* **What to work on**
The line containing "first [reflexivity" marks the end; copy exactly all lines from the start of the material up to and including it.
##########
Lemma Zcompare_mul_pos n m p : 0 < p -> (n * p ?= m * p) = (n ?= m).
Proof.
  intros Hp. destruct (Z.compare_spec n m) as [E|E|E].
  - subst. apply Z.compare_refl.
  - apply Z.compare_lt_iff. nia.
  - apply Z.compare_gt_iff. nia.
Qed.

Lemma SFcompare_ord x y :
  valid_binary x = true -> valid_binary y = true ->
  x <> S754_nan -> y <> S754_nan ->
  SFcompare x y = Some (SFord x ?= SFord y).
Proof.
  intros Vx Vy Nx Ny.
  destruct x as [sx|sx| |sx mx ex]; [| |contradiction|];
  destruct y as [sy|sy| |sy my ey]; try contradiction; simpl in Vx, Vy;
    try (pose proof (finite_ord_bounds _ _ Vx) as Bx);
    try (pose proof (finite_ord_bounds _ _ Vy) as By);
    unfold SFcompare, SFord; apply f_equal; symmetry;
    try (solve [repeat match goal with s : bool |- _ => destruct s end;
                cbn [cond_Zopp];
                first [reflexivity
                      |apply Z.compare_lt_iff; lia
                      |apply Z.compare_gt_iff; lia]]).
  assert (Hp : 0 < 2 ^ (ex - emin))
    by (apply Z.pow_pos_nonneg; [lia|]; apply bounded_facts in Vx; lia).
  destruct sx, sy; unfold cond_Zopp.
  + rewrite Z.compare_opp.
    destruct (Z.compare_spec ex ey) as [E|E|E].
    * subst ey. rewrite Zcompare_mul_pos by exact Hp.
      exact (Pos.compare_antisym mx my).
    * apply Z.compare_gt_iff. now apply finite_ord_exponent.
    * apply Z.compare_lt_iff. now apply finite_ord_exponent.
  + apply Z.compare_lt_iff. lia.
  + apply Z.compare_gt_iff. lia.
  + destruct (Z.compare_spec ex ey) as [E|E|E].
    * subst ey. rewrite Zcompare_mul_pos by exact Hp.
      reflexivity.
    * apply Z.compare_lt_iff. now apply finite_ord_exponent.
    * apply Z.compare_gt_iff. now apply finite_ord_exponent.
Qed.

Lemma shr_m_shr_1 mrs : 0 <= shr_m mrs -> shr_m (shr_1 mrs) = shr_m mrs / 2.
Proof.
  destruct mrs as [m r s]. simpl shr_m. intros H.
  destruct m as [|p|p]; [reflexivity| |lia].
  destruct p as [p|p|]; simpl shr_m.
  - apply Z.div_unique with 1; lia.
  - apply Z.div_unique with 0; lia.
  - reflexivity.
Qed.

Lemma pow2_xO p : 2 ^ Zpos p~0 = 2 ^ Zpos p * 2 ^ Zpos p.
Proof.
  rewrite <- Z.pow_add_r by lia. f_equal; lia.
Qed.

Lemma pow2_xI p : 2 ^ Zpos p~1 = 2 * (2 ^ Zpos p * 2 ^ Zpos p).
Proof.
  rewrite <- pow2_xO. rewrite <- (Z.pow_succ_r 2) by lia. f_equal; lia.
Qed.

Lemma shr_m_iter_pos p : forall mrs,
  0 <= shr_m mrs -> shr_m (iter_pos shr_1 p mrs) = shr_m mrs / 2 ^ Zpos p.
Proof.
  induction p as [p IH|p IH|]; intros mrs H; simpl iter_pos.
  - assert (H1 : 0 <= shr_m (shr_1 mrs))
      by (rewrite shr_m_shr_1 by exact H; apply Z.div_pos; lia).
    assert (Hp : 0 < 2 ^ Zpos p) by (apply Z.pow_pos_nonneg; lia).
    assert (H2 : 0 <= shr_m (iter_pos shr_1 p (shr_1 mrs)))
      by (rewrite IH by exact H1; apply Z.div_pos; lia).
    rewrite IH by exact H2. rewrite IH by exact H1. rewrite shr_m_shr_1 by exact H.
    rewrite !Z.div_div by lia. f_equal.
    rewrite pow2_xI. lia.
  - assert (Hp : 0 < 2 ^ Zpos p) by (apply Z.pow_pos_nonneg; lia).
    assert (H2 : 0 <= shr_m (iter_pos shr_1 p mrs))
      by (rewrite IH by exact H; apply Z.div_pos; lia).
    rewrite IH by exact H2. rewrite IH by exact H.
    rewrite Z.div_div by lia. f_equal.
    rewrite pow2_xO. lia.
  - rewrite shr_m_shr_1 by exact H. reflexivity.
Qed.

Lemma shr_m_record_of_loc m l : shr_m (shr_record_of_loc m l) = m.
Proof.
  destruct l as [|[| |]]; reflexivity.
Qed.

(** Shifting a positive mantissa to its place leaves it positive when the
    exponent is not below the least one. *)
Lemma shr_fexp_pos m e l :
  0 < m -> emin <= e ->
  0 < shr_m (fst (shr_fexp prec emax m e l))
  /\ emin <= snd (shr_fexp prec emax m e l).
Proof.
  intros Hm He. unfold shr_fexp, shr.
  destruct m as [|p|p]; try lia. simpl Zdigits2.
  pose proof (digits2_pos_bounds p) as [Hlo _].
  destruct (fexp prec emax (Zpos (digits2_pos p) + e) - e) as [|q|q] eqn:En;
    simpl fst; simpl snd; rewrite ?shr_m_record_of_loc; try (split; lia).
  rewrite shr_m_iter_pos by (rewrite shr_m_record_of_loc; lia).
  rewrite shr_m_record_of_loc.
  unfold fexp, SpecFloat.emin, prec, emax in En, He |- *.
  split; [|lia].
  apply Z.div_str_pos. split; [apply Z.pow_pos_nonneg; lia|].
  transitivity (2 ^ (Zpos (digits2_pos p) - 1)); [|exact Hlo].
  apply Z.pow_le_mono_r; lia.
Qed.

Lemma round_nearest_even_pos m l : 0 < m -> 0 < round_nearest_even m l.
Proof.
  intros H. unfold round_nearest_even.
  destruct l as [|[| |]]; try lia. destruct (Z.even m); lia.
Qed.

Lemma binary_round_aux_positive m e l :
  0 < m -> emin <= e ->
  SFltb (S754_zero false) (binary_round_aux prec emax false m e l) = true.
Proof.
  intros Hm He. unfold binary_round_aux.
  pose proof (shr_fexp_pos m e l Hm He) as [H1 H2].
  destruct (shr_fexp prec emax m e l) as [mrs' e']. simpl fst in H1. simpl snd in H2.
  pose proof (shr_fexp_pos _ e' loc_Exact
                (round_nearest_even_pos _ (loc_of_shr_record mrs') H1) H2) as [H3 _].
  destruct (shr_fexp prec emax _ e' loc_Exact) as [mrs'' e'']. simpl fst in H3.
  destruct (shr_m mrs'') as [|q|q]; try lia.
  destruct (e'' <=? emax - prec); reflexivity.
Qed.

Lemma binary_round_positive m e :
  emin <= e ->
  SFltb (S754_zero false) (binary_round prec emax false m e) = true.
Proof.
  intros He. unfold binary_round, shl_align.
  destruct (fexp prec emax (Zpos (digits2_pos m) + e) - e) as [|q|q] eqn:En;
    apply binary_round_aux_positive; try lia.
  unfold fexp, SpecFloat.emin, prec, emax in *. lia.
Qed.

Lemma binary_round_negative m e :
  SFltb (S754_zero false) (binary_round prec emax true m e) = false.
Proof.
  unfold binary_round, binary_round_aux.
  destruct (shl_align _ _ _) as [mz ez].
  destruct (shr_fexp prec emax (Zpos mz) ez loc_Exact) as [mrs' e'].
  destruct (shr_fexp prec emax _ e' loc_Exact) as [mrs'' e''].
  destruct (shr_m mrs'') as [|q|q]; try reflexivity.
  destruct (e'' <=? emax - prec); reflexivity.
Qed.

Lemma shl_align_value mx ex ez :
  ez <= ex -> Zpos (fst (shl_align mx ex ez)) = Zpos mx * 2 ^ (ex - ez).
Proof.
  intros H. unfold shl_align.
  destruct (ez - ex) as [|d|d] eqn:E; simpl fst.
  - replace (ex - ez) with 0 by lia. lia.
  - lia.
  - replace (ex - ez) with (Zpos d) by lia.
    change (Pos.iter xO mx d) with (shift_pos d mx).
    rewrite shift_pos_correct. change (Z.pow_pos 2 d) with (2 ^ Zpos d). lia.
Qed.

Lemma cond_Zopp_mul s a b : cond_Zopp s (a * b) = cond_Zopp s a * b.
Proof.
  destruct s; simpl; lia.
Qed.

(** The difference [y - x] is above zero exactly when [x] is below [y]. *)
Lemma SFsub_sign x y :
  valid_binary x = true -> valid_binary y = true ->
  x <> S754_nan -> y <> S754_nan ->
  SFltb (S754_zero false) (SFsub prec emax y x) = (SFord x <? SFord y).
Proof.
  intros Vx Vy Nx Ny.
  destruct x as [sx|sx| |sx mx ex]; [| |contradiction|];
  destruct y as [sy|sy| |sy my ey]; try contradiction; simpl in Vx, Vy;
    try (pose proof (finite_ord_bounds _ _ Vx) as Bx);
    try (pose proof (finite_ord_bounds _ _ Vy) as By);
    unfold SFsub, SFord;
    try (solve [repeat match goal with s : bool |- _ => destruct s end;
                cbn [cond_Zopp negb]; unfold SFltb, SFcompare;
                symmetry;
                first [apply Z.ltb_lt; lia | apply Z.ltb_ge; lia]]).
  cbv zeta.
  pose proof (bounded_facts _ _ Vx) as (Hex & _ & _).
  pose proof (bounded_facts _ _ Vy) as (Hey & _ & _).
  set (ez := Z.min ey ex).
  assert (Hez : emin <= ez) by (unfold ez; lia).
  assert (Hk : 0 < 2 ^ (ez - emin)) by (apply Z.pow_pos_nonneg; lia).
  rewrite !shl_align_value by (unfold ez; lia).
  assert (Ox : cond_Zopp sx (Zpos mx * 2 ^ (ex - emin))
               = cond_Zopp sx (Zpos mx * 2 ^ (ex - ez)) * 2 ^ (ez - emin)).
  { rewrite <- cond_Zopp_mul, <- Z.mul_assoc, <- Z.pow_add_r by (unfold ez; lia).
    do 3 f_equal. lia. }
  assert (Oy : cond_Zopp sy (Zpos my * 2 ^ (ey - emin))
               = cond_Zopp sy (Zpos my * 2 ^ (ey - ez)) * 2 ^ (ez - emin)).
  { rewrite <- cond_Zopp_mul, <- Z.mul_assoc, <- Z.pow_add_r by (unfold ez; lia).
    do 3 f_equal. lia. }
  rewrite Ox, Oy.
  set (a := cond_Zopp sx (Zpos mx * 2 ^ (ex - ez))).
  set (b := cond_Zopp sy (Zpos my * 2 ^ (ey - ez))).
  unfold binary_normalize.
  destruct (b - a) as [|p|p] eqn:E.
  - symmetry. apply Z.ltb_ge. nia.
  - rewrite binary_round_positive by exact Hez.
    symmetry. apply Z.ltb_lt. nia.
  - rewrite binary_round_negative.
    symmetry. apply Z.ltb_ge. nia.
Qed.

Lemma Prim2SF_not_nan x : isNaN x = false -> Prim2SF x <> S754_nan.
Proof.
  unfold isNaN, Prim2SF. intros H. rewrite H.
  destruct (is_zero x); [discriminate|].
  destruct (is_infinity x); [discriminate|].
  destruct (Z.frexp x) as [r e].
  destruct (shr_fexp _ _ _ _ _) as [mrs e'].
  destruct (shr_m mrs); discriminate.
Qed.

Lemma ltb_ord x y :
  isNaN x = false -> isNaN y = false -> (x <? y)%float = (ord x <? ord y).
Proof.
  intros Hx Hy. rewrite ltb_spec. unfold SFltb, ord.
  rewrite (SFcompare_ord _ _ (Prim2SF_valid x) (Prim2SF_valid y)
             (Prim2SF_not_nan x Hx) (Prim2SF_not_nan y Hy)).
  unfold Z.ltb. destruct (SFord (Prim2SF x) ?= SFord (Prim2SF y)); reflexivity.
Qed.

Lemma eqb_ord x y :
  isNaN x = false -> isNaN y = false -> (x =? y)%float = (ord x =? ord y).
Proof.
  intros Hx Hy. rewrite eqb_spec. unfold SFeqb, ord.
  rewrite (SFcompare_ord _ _ (Prim2SF_valid x) (Prim2SF_valid y)
             (Prim2SF_not_nan x Hx) (Prim2SF_not_nan y Hy)).
  unfold Z.eqb.
  destruct (Z.compare_spec (SFord (Prim2SF x)) (SFord (Prim2SF y))) as [E|E|E].
  - rewrite E. destruct (SFord (Prim2SF y)); try reflexivity; now rewrite Pos.eqb_refl.
  - destruct (SFord (Prim2SF x)), (SFord (Prim2SF y)); try reflexivity; try lia;
      symmetry; apply Pos.eqb_neq; lia.
  - destruct (SFord (Prim2SF x)), (SFord (Prim2SF y)); try reflexivity; try lia;
      symmetry; apply Pos.eqb_neq; lia.
Qed.

Lemma leb_ord x y :
  isNaN x = false -> isNaN y = false -> (x <=? y)%float = (ord x <=? ord y).
Proof.
  intros Hx Hy. rewrite leb_spec. unfold SFleb, ord.
  rewrite (SFcompare_ord _ _ (Prim2SF_valid x) (Prim2SF_valid y)
             (Prim2SF_not_nan x Hx) (Prim2SF_not_nan y Hy)).
  unfold Z.leb. destruct (SFord (Prim2SF x) ?= SFord (Prim2SF y)); reflexivity.
Qed.

(** The comparator [b - a > 0] of a descending sort holds exactly when
    [a < b], for numbers other than [NaN]. *)
Lemma sub_positive_ord x y :
  isNaN x = false -> isNaN y = false -> (0 <? y - x)%float = (ord x <? ord y).
Proof.
  intros Hx Hy. rewrite ltb_spec, sub_spec.
  change (Prim2SF 0%float) with (S754_zero false).
  apply SFsub_sign; auto using Prim2SF_valid, Prim2SF_not_nan.
Qed.

Lemma SFsub_diag x :
  SFsub prec emax x x = S754_nan \/ exists s, SFsub prec emax x x = S754_zero s.
Proof.
  destruct x as [s|s| |s m e]; simpl.
  - right. destruct s; eauto.
  - left. destruct s; reflexivity.
  - now left.
  - right. rewrite Z.sub_diag. simpl. eauto.
Qed.

(** ** Normalization *)

(** Whatever the value, normalizing it over a range whose ends are that
    value is [NaN]. *)
Lemma normalize_same_is_NaN v : isNaN (normalize v (v, v)) = true.
Proof.
  unfold normalize, isNaN, is_nan. rewrite eqb_spec, div_spec, sub_spec.
  unfold SF64div, SF64sub.
  destruct (SFsub_diag (Prim2SF v)) as [E|[s E]]; rewrite E; reflexivity.
Qed.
##########
* **Output below**
Lemma Zcompare_mul_pos n m p : 0 < p -> (n * p ?= m * p) = (n ?= m).
Proof.
  intros Hp. destruct (Z.compare_spec n m) as [E|E|E].
  - subst. apply Z.compare_refl.
  - apply Z.compare_lt_iff. nia.
  - apply Z.compare_gt_iff. nia.
Qed.

Lemma SFcompare_ord x y :
  valid_binary x = true -> valid_binary y = true ->
  x <> S754_nan -> y <> S754_nan ->
  SFcompare x y = Some (SFord x ?= SFord y).
Proof.
  intros Vx Vy Nx Ny.
  destruct x as [sx|sx| |sx mx ex]; [| |contradiction|];
  destruct y as [sy|sy| |sy my ey]; try contradiction; simpl in Vx, Vy;
    try (pose proof (finite_ord_bounds _ _ Vx) as Bx);
    try (pose proof (finite_ord_bounds _ _ Vy) as By);
    unfold SFcompare, SFord; apply f_equal; symmetry;
    try (solve [repeat match goal with s : bool |- _ => destruct s end;
                cbn [cond_Zopp];
                first [reflexivity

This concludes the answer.